» SUPPLIED INFORMATION:
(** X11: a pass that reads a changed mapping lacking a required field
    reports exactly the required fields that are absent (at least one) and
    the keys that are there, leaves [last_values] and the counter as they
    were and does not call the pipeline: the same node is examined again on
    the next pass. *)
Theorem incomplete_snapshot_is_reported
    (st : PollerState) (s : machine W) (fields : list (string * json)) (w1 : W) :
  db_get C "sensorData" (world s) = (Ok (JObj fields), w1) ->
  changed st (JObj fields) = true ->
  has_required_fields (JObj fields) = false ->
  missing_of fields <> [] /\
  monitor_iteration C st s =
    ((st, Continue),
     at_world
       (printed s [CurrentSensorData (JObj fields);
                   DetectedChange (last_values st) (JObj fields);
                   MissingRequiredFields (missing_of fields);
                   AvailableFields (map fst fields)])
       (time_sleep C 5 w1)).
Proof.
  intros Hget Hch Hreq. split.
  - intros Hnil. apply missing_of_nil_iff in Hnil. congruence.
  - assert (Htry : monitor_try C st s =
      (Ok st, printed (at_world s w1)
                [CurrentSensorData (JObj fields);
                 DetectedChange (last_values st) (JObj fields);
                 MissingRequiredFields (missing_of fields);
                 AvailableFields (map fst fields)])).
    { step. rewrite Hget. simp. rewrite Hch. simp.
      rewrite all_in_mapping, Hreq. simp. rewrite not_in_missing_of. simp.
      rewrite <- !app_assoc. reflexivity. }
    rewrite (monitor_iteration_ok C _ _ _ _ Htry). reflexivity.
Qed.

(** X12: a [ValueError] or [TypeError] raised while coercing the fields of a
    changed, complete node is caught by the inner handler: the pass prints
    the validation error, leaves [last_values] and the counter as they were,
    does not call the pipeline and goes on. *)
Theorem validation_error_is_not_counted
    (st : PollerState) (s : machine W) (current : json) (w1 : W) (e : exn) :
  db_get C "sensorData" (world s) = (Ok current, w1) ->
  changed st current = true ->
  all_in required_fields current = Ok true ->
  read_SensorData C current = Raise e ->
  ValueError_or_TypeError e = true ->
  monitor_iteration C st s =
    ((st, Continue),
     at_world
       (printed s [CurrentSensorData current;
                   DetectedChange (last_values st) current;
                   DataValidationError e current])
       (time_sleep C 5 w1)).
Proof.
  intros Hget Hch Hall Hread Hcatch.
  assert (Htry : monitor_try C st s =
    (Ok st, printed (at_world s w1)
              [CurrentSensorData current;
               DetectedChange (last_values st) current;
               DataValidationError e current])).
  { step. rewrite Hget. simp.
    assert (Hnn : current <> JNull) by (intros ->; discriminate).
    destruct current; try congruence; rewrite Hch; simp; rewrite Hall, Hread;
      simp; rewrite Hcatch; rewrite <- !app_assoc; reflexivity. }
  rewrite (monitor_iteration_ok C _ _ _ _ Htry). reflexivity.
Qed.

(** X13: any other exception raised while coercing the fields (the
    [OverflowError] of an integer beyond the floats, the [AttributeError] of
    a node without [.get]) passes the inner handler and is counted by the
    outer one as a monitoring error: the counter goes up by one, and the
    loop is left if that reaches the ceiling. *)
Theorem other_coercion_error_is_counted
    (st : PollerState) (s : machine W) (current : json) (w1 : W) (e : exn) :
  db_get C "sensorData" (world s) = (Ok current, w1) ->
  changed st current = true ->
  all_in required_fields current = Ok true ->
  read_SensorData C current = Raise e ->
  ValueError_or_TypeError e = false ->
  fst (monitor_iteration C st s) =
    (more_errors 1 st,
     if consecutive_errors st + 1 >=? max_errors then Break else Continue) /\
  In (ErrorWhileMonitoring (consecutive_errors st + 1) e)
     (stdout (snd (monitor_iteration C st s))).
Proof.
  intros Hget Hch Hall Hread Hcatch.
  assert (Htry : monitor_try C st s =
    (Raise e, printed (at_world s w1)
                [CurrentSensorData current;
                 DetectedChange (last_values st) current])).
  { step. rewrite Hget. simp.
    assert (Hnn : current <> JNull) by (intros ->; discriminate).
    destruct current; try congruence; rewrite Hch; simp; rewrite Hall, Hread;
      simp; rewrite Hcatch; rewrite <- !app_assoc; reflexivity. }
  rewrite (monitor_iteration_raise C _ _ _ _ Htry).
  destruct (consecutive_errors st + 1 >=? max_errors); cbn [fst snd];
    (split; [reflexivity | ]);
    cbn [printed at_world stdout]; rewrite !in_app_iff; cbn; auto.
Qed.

...

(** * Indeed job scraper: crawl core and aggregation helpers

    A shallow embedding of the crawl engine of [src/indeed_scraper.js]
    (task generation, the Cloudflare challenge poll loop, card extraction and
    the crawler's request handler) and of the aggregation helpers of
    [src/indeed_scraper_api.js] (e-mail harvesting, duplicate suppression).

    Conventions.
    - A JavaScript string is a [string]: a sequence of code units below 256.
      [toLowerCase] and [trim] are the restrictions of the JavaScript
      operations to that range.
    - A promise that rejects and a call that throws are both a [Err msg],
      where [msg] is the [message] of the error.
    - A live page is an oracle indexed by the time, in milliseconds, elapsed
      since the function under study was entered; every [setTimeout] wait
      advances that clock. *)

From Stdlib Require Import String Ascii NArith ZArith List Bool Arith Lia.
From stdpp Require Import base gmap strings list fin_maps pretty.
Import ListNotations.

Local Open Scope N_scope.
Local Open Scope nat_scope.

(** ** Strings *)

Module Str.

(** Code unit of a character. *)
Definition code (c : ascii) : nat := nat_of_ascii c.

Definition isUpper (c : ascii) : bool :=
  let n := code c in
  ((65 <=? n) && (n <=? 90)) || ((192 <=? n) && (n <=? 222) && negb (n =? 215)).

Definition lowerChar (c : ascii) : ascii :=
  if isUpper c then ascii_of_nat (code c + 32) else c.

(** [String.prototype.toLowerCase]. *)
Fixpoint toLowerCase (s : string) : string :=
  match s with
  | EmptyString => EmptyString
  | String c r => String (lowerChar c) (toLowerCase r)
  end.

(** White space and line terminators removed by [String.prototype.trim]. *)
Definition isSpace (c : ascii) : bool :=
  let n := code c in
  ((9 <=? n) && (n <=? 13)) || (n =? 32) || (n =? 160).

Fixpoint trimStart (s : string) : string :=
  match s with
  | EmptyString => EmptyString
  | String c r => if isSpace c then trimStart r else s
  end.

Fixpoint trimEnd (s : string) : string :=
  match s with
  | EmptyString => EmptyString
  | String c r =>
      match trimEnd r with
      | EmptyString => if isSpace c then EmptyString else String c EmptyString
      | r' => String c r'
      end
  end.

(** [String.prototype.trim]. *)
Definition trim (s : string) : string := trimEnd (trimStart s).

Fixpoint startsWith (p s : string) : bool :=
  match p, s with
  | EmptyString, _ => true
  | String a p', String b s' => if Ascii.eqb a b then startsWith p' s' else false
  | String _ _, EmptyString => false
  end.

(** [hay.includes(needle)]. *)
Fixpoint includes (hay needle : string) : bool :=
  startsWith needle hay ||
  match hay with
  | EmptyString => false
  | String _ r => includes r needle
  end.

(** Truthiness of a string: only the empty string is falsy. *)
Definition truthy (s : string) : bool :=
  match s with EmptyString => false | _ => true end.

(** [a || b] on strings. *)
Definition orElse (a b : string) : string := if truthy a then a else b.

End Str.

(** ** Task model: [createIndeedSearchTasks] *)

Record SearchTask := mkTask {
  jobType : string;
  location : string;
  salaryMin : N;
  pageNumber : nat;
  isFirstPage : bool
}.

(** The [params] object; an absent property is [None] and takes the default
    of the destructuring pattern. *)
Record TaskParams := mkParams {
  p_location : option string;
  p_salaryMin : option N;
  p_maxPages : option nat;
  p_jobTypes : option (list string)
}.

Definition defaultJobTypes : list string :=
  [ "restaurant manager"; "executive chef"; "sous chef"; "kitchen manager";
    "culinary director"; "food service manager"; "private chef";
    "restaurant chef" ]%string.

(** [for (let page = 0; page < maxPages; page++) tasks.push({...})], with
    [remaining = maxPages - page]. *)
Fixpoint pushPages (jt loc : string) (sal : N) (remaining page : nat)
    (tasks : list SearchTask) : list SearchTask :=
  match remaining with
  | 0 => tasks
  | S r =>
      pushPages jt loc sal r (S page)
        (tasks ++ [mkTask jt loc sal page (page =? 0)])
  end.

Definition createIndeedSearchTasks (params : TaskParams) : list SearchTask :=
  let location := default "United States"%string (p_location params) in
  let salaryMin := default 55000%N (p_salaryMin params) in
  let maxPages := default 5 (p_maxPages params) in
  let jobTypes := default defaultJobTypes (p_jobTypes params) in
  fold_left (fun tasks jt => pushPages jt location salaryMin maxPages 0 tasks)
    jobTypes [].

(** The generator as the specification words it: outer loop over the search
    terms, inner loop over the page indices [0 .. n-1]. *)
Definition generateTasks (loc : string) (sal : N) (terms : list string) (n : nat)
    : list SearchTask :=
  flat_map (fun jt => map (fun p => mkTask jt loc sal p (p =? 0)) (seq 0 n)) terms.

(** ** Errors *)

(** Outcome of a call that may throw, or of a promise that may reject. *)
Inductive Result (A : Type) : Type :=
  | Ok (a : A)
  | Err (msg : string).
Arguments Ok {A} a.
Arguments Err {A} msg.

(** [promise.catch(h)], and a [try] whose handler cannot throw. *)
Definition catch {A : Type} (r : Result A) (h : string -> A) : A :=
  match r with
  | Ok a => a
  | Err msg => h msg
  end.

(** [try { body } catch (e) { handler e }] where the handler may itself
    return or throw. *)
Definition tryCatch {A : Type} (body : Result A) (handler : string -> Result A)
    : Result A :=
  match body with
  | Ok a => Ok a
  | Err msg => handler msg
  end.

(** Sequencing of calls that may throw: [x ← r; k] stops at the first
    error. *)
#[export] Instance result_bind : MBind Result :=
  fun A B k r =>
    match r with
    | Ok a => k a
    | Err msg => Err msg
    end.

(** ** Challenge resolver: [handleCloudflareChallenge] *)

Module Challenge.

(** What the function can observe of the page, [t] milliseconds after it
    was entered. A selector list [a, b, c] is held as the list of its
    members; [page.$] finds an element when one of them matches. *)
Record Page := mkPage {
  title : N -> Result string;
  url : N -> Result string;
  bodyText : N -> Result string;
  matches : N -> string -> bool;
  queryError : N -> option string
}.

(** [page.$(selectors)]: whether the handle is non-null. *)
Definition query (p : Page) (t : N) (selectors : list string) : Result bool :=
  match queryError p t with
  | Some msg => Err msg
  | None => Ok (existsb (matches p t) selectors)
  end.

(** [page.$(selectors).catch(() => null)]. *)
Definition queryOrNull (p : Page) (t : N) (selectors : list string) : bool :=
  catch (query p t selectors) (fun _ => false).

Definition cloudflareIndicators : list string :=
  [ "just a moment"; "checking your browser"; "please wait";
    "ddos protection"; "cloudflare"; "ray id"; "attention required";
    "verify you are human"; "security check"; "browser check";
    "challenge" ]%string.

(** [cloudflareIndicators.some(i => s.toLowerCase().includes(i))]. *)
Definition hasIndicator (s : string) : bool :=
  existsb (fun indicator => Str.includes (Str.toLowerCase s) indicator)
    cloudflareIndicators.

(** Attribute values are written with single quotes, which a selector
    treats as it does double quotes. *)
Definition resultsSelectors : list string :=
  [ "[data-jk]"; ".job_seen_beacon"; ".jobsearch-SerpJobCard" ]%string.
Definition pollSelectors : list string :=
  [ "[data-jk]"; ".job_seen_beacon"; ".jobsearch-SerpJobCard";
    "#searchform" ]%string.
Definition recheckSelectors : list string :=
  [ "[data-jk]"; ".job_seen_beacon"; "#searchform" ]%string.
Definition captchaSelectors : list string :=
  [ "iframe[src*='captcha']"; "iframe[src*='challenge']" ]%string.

» WORK TO BE COMPLETED:
Retype the entries above exactly, but only from the line containing "Definition query (p" through the line containing "(** [page.$(selectors).catch(() => null)]. *)", both included.

» ANSWER SECTION:
Definition query (p : Page) (t : N) (selectors : list string) : Result bool :=
  match queryError p t with
  | Some msg => Err msg
  | None => Ok (existsb (matches p t) selectors)
  end.

(** [page.$(selectors).catch(() => null)]. *)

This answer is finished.